The pandemic additionally introduced a possibility for Manuel to take the music in a brand new course. Actually.
“One among our followers had some classic vehicles sitting round,” stated Manuel. “A donor stepped up and acquired a 1941 Chevy flatbed that we’re having restored. Different donors contributed to the restoration prices, and one other donated the wooden to construct the stage on the flatbed, though wooden was arduous to get and really costly through the shutdown.”
Dubbed the “Jazz Dispatch,” the soon-to-be-completed truck will function a cellular stage on wheels, making it attainable “to play at colleges, parks, libraries, wherever,” stated Manuel. “I by no means would have considered doing one thing like this.”

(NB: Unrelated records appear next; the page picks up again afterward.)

(** [req.body], [req.params.id] (or [req.params.orderId]), [req.user] as
    the [protect] middleware left it, and [req.headers]. *)
Record request : Type := Req {
  req_body : jsval;
  req_param : jsval;
  req_user : jsval;
  req_headers : list (string * jsval)
}.

Inductive model : Type := Event | User | Booking.

(** [.populate(path, select)]; [ref] is the model the path refers to. *)
Record populate : Type := Populate {
  path : string;
  ref : model;
  select : option (list string)
}.

(** The options object handed to [razorpay.orders.create]. *)
Record OrderOptions : Type := {
  opt_amount : float;
  opt_currency : jsval;
  opt_receipt : string;
  opt_notes : list (string * string)
}.

(** The order entity the gateway answers with. *)
Record Order : Type := {
  order_id : string;
  order_amount : float;
  order_currency : string;
  order_receipt : string
}.

(** The options object handed to [razorpay.payments.refund]. *)
Record RefundOptions : Type := {
  refund_speed : string;
  refund_notes : list (string * jsval);
  refund_opt_amount : option float
}.

Record Refund : Type := {
  refund_id : string;
  refund_amount : float;
  refund_status : string
}.

Inductive op : Type -> Type :=
| FindById (m : model) (id : jsval) : op (option doc)
| FindByIdPopulate (m : model) (id : jsval) (paths : list populate)
  : op (option doc)
| FindOne (m : model) (filter : doc) : op (option doc)
| Find (m : model) (filter : doc) (paths : list populate) : op (list doc)
| Create (m : model) (fields : doc) : op doc
| Save (m : model) (d : doc) : op unit
| DeleteOne (m : model) (d : doc) : op unit
| Orders_create (o : OrderOptions) : op Order
| Orders_fetchPayments (orderId : jsval) : op jsval
| Payments_refund (paymentId : jsval) (o : RefundOptions) : op Refund
| Date_now : op Z
| Math_random_toString36 : op string
| Console_log (label : string) (v : jsval) : op unit
| Console_error (label : string) (e : error) : op unit.

(** Handler bodies: return, throw, or perform a call and continue with
    its answer, which is a value or a thrown error. *)
Inductive prog (A : Type) : Type :=
| Ret (a : A)
| Throw (e : error)
| Vis (X : Type) (o : op X) (k : error + X -> prog A).

Arguments Ret {A} a.
Arguments Throw {A} e.
Arguments Vis {A X} o k.

Fixpoint bind {A B} (p : prog A) (f : A -> prog B) : prog B :=
  match p with
  | Ret a => f a
  | Throw e => Throw e
  | Vis o k => Vis o (fun x => bind (k x) f)
  end.

(** [try { p } catch (error) { h error }] *)
Fixpoint try_catch {A} (p : prog A) (h : error -> prog A) : prog A :=
  match p with
  | Ret a => Ret a
  | Throw e => h e
  | Vis o k => Vis o (fun x => try_catch (k x) h)
  end.

Definition lift {A} (r : error + A) : prog A :=
  match r with
  | inl e => Throw e
  | inr a => Ret a
  end.

Definition call {X} (o : op X) : prog X := Vis o lift.

Declare Scope prog_scope.
Delimit Scope prog_scope with prog.
Notation "x <- p ;; q" := (bind p (fun x => q))
  (at level 61, p at next level, right associativity) : prog_scope.
Notation "p ;; q" := (bind p (fun _ => q))
  (at level 61, right associativity) : prog_scope.
Notation "'await' o" := (call o) (at level 10, o at level 9) : prog_scope.
Local Open Scope prog_scope.

(** One performed call. *)
Inductive event : Type := Call (X : Type) (o : op X).
Arguments Call {X} o.

(** An environment answers every call, or makes it throw. *)
Definition handler (W : Type) : Type :=
  forall X, op X -> W -> (error + X) * W.

Record outcome (W A : Type) : Type := Outcome {
  result : error + A;
  final : W;
  calls : list event
}.
Arguments Outcome {W A}.
Arguments result {W A}.
Arguments final {W A}.
Arguments calls {W A}.

Fixpoint run {W A} (h : handler W) (p : prog A) (w : W) : outcome W A :=
  match p with
  | Ret a => Outcome (inr a) w []
  | Throw e => Outcome (inl e) w []
  | Vis o k =>
      let '(x, w') := h _ o w in
      let r := run h (k x) w' in
      Outcome (result r) (final r) (Call o :: calls r)
  end.

Definition json (code : Z) (fields : list (string * out)) : prog response :=
  Ret (Res code fields).

(** [v.toString()]: a method call, so a TypeError on [undefined] and
    [null] as well. *)
Definition method_toString (v : jsval) : error + string :=
  match v with
  | JUndefined =>
      inl (TypeError "Cannot read properties of undefined (reading 'toString')")
  | JNull =>
      inl (TypeError "Cannot read properties of null (reading 'toString')")
  | _ => JS.toString v
  end.

(** A document handed to [res.json]; [null] when the query found none. *)
Definition doc_or_null (d : option doc) : jsval :=
  match d with
  | Some fs => JObj fs
  | None => JNull
  end.

(** The field [d.k] of a document. *)
Definition field (d : doc) (k : string) : jsval :=
  match JS.own k d with
  | Some v => v
  | None => JUndefined
  end.

(* ===================================================================== *)
(** ** controllers/bookingController.js *)
(* ===================================================================== *)

Module bookingController.

(** Book an event *)
Definition bookEvent (req : request) : prog response :=
  try_catch
    (eventId <- lift (JS.get (req_body req) "eventId") ;;
     (* Check event exists *)
     event <- await (FindById Event eventId) ;;
     match event with
     | None =>
         json 404 [("success", OVal (JBool false));
                   ("message", OVal (JStr "Event not found"))]
     | Some _ =>
         (* Prevent duplicate booking *)
         user <- lift (JS.get (req_user req) "id") ;;
         existingBooking <-
           await (FindOne Booking [("user", user); ("event", eventId)]) ;;
         match existingBooking with
         | Some _ =>
             json 400 [("success", OVal (JBool false));
                       ("message",
                        OVal (JStr "You already booked this event"))]
         | None =>
             (* Create booking *)
             user' <- lift (JS.get (req_user req) "id") ;;
             booking <-
               await (Create Booking [("user", user'); ("event", eventId)]) ;;
             json 201 [("success", OVal (JBool true));
                       ("data", OVal (JObj booking))]
         end
     end)
    (fun error =>
       json 500 [("success", OVal (JBool false));
                 ("message", OVal (message error))]).

(** Get my bookings *)
Definition getMyBookings (req : request) : prog response :=
  try_catch
    (user <- lift (JS.get (req_user req) "id") ;;
     bookings <-
       await (Find Booking [("user", user)] [Populate "event" Event None]) ;;
     json 200 [("success", OVal (JBool true));
               ("data", OVal (JArr (map JObj bookings)))])
    (fun error =>
       json 500 [("success", OVal (JBool false));
                 ("message", OVal (message error))]).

The Jazz Loft’s calendar for the remainder of the yr is generally back-to-normal. The seventh annual Harbor Jazz Pageant takes place September 22-25 and the Loft will run all its common vacation programming.
“This previous yr was a step of religion but it surely’s additionally a testomony to our mission,” stated Manuel. “Our patrons and donors have been so beneficiant. It was a troublesome ask to return and ask for help once we actually couldn’t give something again; we have been shut down like everyone else. However individuals gave much more.”
Manuel stated donations have been up over 50%, and a fundraising marketing campaign despatched reduction checks to unemployed Jazz musicians totaling practically $15,000.